MONTRÖ BOĞAZLAR SÖZLEŞMESİ NEDİR?

Montrö Sözleşmesi, kısa bir ifade edilişi ile birlikte İstanbul ve Çanakkale boğazlarından geçiş yönetimi ve boğazların güvenliği ile alakalı bir sözleşmedir. 22 Haziran 1936 tarihinde, İsviçre’nin Montrö şehrinde boğazlar sorununu ele alıp incelemek için Fransa, Bulgaristan, İngiltere, Yunanistan, Romanya, Avustralya, Japonya, Yugoslavya, Sovyetler Birliği ve Türkiye arasında görüşülen konular, bu ülkeler tarafından 20 Temmuz 1936'ta imzalanmıştır. Bu sözleşmeye göre de Türkiye’nin daha önce kısıtlanmış bulunan hakları geri verilmiş ve boğazların egemenliği de tamamen Türkiye’de olmuştur.

MONTRÖ BOĞAZLAR SÖZLEŞMESİ'NİN MADDELERİ

Savaş zamanında Türkiye, savaşan değil ise bayrak ve yük ne olursa olsun Boğazlar'dan geçiş ve gidiş-geliş (ulaşım) özgürlüğünden yararlanacaklardır. Kılavuzluk ve yedekçilik (römorkörcülük) isteğe bağlı kalmaktadır.

Türkiye'nin kendisini pek yakın bir savaş tehlikesi tehdidi karşısında sayması halinde, Boğazlar'dan geçiş ve gidiş-geliş (ulaşım) tam özgürlüğünden yararlanacaklardır; fakat gemilerin Boğazlar'a gündüz girmeleri ve geçişin her seferinde Türk makamlarınca gösterilen yoldan yapılması lazımdır.

Kılavuzluk, bir halde zorunlu kılınabilecek; fakat ücrete bağlı olmayacaktır. Barış zamanında, gündüz ve gece, bayrak ve yük ne olursa olsun, herhangi bir işlem (formalite) - sağlık denetimi hariç - olmaksızın Boğazlar'dan geçiş ve gidiş-geliş (ulaşım) bütün özgürlüğünden yararlanacaklardır.

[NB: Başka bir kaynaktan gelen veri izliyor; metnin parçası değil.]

(* ===== verification/Walk.v ===== *)
(** * Fetch walk: shared parts ([src/git/walk.rs])

    The walk's errors and data, the filter parser, the insertion-ordered set,
    the object reads both phases share, and the interface of the store as the
    walk sees it.  Batched concurrent lookups consume their results in input
    order, so they are modelled in that order. *)

From S2P Require Import Prelude Bytes GixHash Values GixObject.
From stdpp Require Import gmap strings.
From Stdlib Require Import Lia.

Definition MAX_REBUILD_SYMREF_DEPTH : nat := 5.
Definition MAX_REBUILD_TAG_PEEL_DEPTH : nat := 5.

(** [OutOfFuel] and [WPanicked] are the model's: a loop that did not end within
    its fuel, and a panic of the source. *)
Inductive WalkError (Oid StoreErr ObjErr DecodeError : Type) : Type :=
  | WStore (e : StoreErr)
  | WObjects (e : ObjErr)
  | UnknownWant (oid : Oid)
  | UnsupportedWant (oid : Oid) (kind : Kind)
  | MissingObject (oid : Oid)
  | UnexpectedKind (oid : Oid) (expected actual : Kind)
  | Decode (oid : Oid) (source : DecodeError)
  | DiscoveryStalled (unresolved : list Oid)
  | OutOfFuel
  | WPanicked.
Arguments WStore {Oid StoreErr ObjErr DecodeError}.
Arguments WObjects {Oid StoreErr ObjErr DecodeError}.
Arguments UnknownWant {Oid StoreErr ObjErr DecodeError}.
Arguments UnsupportedWant {Oid StoreErr ObjErr DecodeError}.
Arguments MissingObject {Oid StoreErr ObjErr DecodeError}.
Arguments UnexpectedKind {Oid StoreErr ObjErr DecodeError}.
Arguments Decode {Oid StoreErr ObjErr DecodeError}.
Arguments DiscoveryStalled {Oid StoreErr ObjErr DecodeError}.
Arguments OutOfFuel {Oid StoreErr ObjErr DecodeError}.
Arguments WPanicked {Oid StoreErr ObjErr DecodeError}.

(** ** Filters *)

Inductive FilterSpec : Set := FilterNone | BlobNone | BlobLimit (limit : Z).

#[export] Instance FilterSpec_eq_dec : EqDecision FilterSpec.
Proof. solve_decision. Defined.

Definition is_digit (b : byte) : bool := in_range 48 57 b.

(** The digits of [str::parse::<u64>]: checked multiply and add at every one. *)
Fixpoint parse_digits (acc : Z) (s : bytes) : option Z :=
  match s with
  | [] => Some acc
  | b :: s' =>
      if is_digit b then
        let n := (acc * 10 + (u8 b - 48))%Z in
        if (n <? 2 ^ 64)%Z then parse_digits n s' else None
      else None
  end.

(** [str::parse::<u64>]: an optional plus sign, then at least one digit. *)
Definition parse_u64 (s : bytes) : option Z :=
  let digits := match s with x2b :: s' => s' | _ => s end in
  if decide (digits = []) then None else parse_digits 0 digits.

Definition checked_mul (a b : Z) : option Z := if (a * b <? 2 ^ 64)%Z then Some (a * b)%Z else None.

(** The character before the end decides the unit; the rest is the number. *)
Definition parse_unit_size (s : bytes) : option Z :=
  match rev s with
  | [] => None
  | c :: _ =>
      let '(digits, multiplier) :=
        match c with
        | x6b | x4b => (removelast s, 1024)
        | x6d | x4d => (removelast s, 1024 * 1024)
        | x67 | x47 => (removelast s, 1024 * 1024 * 1024)
        | _ => (s, 1)
        end%Z in
      match parse_u64 digits with
      | Some n => checked_mul n multiplier
      | None => None
      end
  end.

Definition filter_parse (spec : bytes) : option FilterSpec :=
  if decide (spec = bs "blob:none") then Some BlobNone
  else
    match Prelude.strip_prefix (bs "blob:limit=") spec with
    | Some limit => BlobLimit <$> parse_unit_size limit
    | None => None
    end.

(** The number a string of decimal digits denotes. *)
Definition decimal (s : bytes) : Z := fold_left (fun n b => n * 10 + (u8 b - 48))%Z s 0%Z.

Definition unit_of (c : byte) : Z :=
  match c with
  | x6b | x4b => 1024
  | x6d | x4d => 1024 * 1024
  | x67 | x47 => 1024 * 1024 * 1024
  | _ => 1
  end.

Lemma parse_digits_value acc s :
  (0 <= acc < 2 ^ 64)%Z -> Forall (fun b => is_digit b = true) s ->
  let n := fold_left (fun n b => n * 10 + (u8 b - 48))%Z s acc in
  (acc <= n)%Z /\ parse_digits acc s = if (n <? 2 ^ 64)%Z then Some n else None.
Proof.
  cbn zeta. intros Hacc Hs. revert acc Hacc. induction Hs as [| b s Hb Hs IH]; intros acc Hacc;
    cbn [parse_digits fold_left].
  { split; [lia |]. destruct (Z.ltb_spec acc (2 ^ 64)); [done | lia]. }
  rewrite Hb. unfold is_digit, in_range in Hb.
  assert (48 <= u8 b <= 57)%Z as Hr by lia.
  assert (forall a, (0 <= a)%Z ->
    (a <= fold_left (fun n b => n * 10 + (u8 b - 48)) s a)%Z) as Hmono.
  { clear -Hs. induction Hs as [| b s Hb Hs IH]; intros a Ha; cbn [fold_left]; [lia |].
    unfold is_digit, in_range in Hb. specialize (IH (a * 10 + (u8 b - 48))%Z ltac:(lia)). lia. }
  destruct (Z.ltb_spec (acc * 10 + (u8 b - 48)) (2 ^ 64)) as [Hlt | Hge].
  - destruct (IH (acc * 10 + (u8 b - 48))%Z ltac:(lia)) as [Hle ->]. split; [lia | done].
  - specialize (Hmono (acc * 10 + (u8 b - 48))%Z ltac:(lia)). split; [lia |].
    destruct (Z.ltb_spec (fold_left (fun n b => n * 10 + (u8 b - 48)) s (acc * 10 + (u8 b - 48)))%Z
      (2 ^ 64)); [lia | done].
Qed.

Lemma digit_not_unit b : is_digit b = true -> unit_of b = 1%Z /\ b <> x2b.
Proof. destruct b; done. Qed.

(** The numeral of an unsigned integer: digits, or a plus sign and digits. *)
Lemma parse_u64_digits s :
  s <> [] -> Forall (fun b => is_digit b = true) s ->
  parse_u64 s = if (decimal s <? 2 ^ 64)%Z then Some (decimal s) else None.
Proof.
  intros Hne Hs. unfold parse_u64.
  replace (match s with x2b :: s' => s' | _ => s end) with s.
  - rewrite decide_False by done. by apply parse_digits_value.
  - destruct Hs as [| b s Hb Hs]; [done |]. by destruct b.
Qed.

(** A limit with no unit letter. *)
Lemma parse_unit_digits digits :
  digits <> [] -> Forall (fun b => is_digit b = true) digits ->
  parse_unit_size digits = if (decimal digits <? 2 ^ 64)%Z then Some (decimal digits) else None.
Proof.
  intros Hne Hd. pose proof (parse_digits_value 0 digits ltac:(lia) Hd) as [Hpos _].
  fold (decimal digits) in Hpos. unfold parse_unit_size. destruct (rev digits) as [| d r] eqn:Er.
  { apply (f_equal (@rev byte)) in Er. by rewrite rev_involutive in Er. }
  assert (is_digit d = true) as Hdd.
  { rewrite List.Forall_forall in Hd. apply Hd, in_rev. rewrite Er. by left. }
  replace (match d with x6b | x4b => _ | x6d | x4d => _ | x67 | x47 => _ | _ => _ end)
    with (digits, 1%Z) by (by destruct d).
  rewrite parse_u64_digits by done. unfold checked_mul.
  destruct (Z.ltb_spec (decimal digits) (2 ^ 64)); [| done]. rewrite Z.mul_1_r.
  by destruct (Z.ltb_spec (decimal digits) (2 ^ 64)); [| lia].
Qed.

Savaş zamanında Türkiye savaşta ise Türkiye ile savaşta olan bir ülkeye bağlı olmayan ticaret gemileri, düşmana herhangi bir şekilde yardım etmemek koşulu ile birlikte Boğazlar'da geçiş ve gidiş-geliş (ulaşım) özgürlüğünden yararlanacaklardır. Bu gemiler Boğazlar'a gündüz girecekler ve geçiş, her seferinde Türk makamlarınca gösterilecek yoldan gerçekleştirilecektir.

SAVAŞ SIRASINDA MONTRÖ UYGULAMALARI NELERDİR?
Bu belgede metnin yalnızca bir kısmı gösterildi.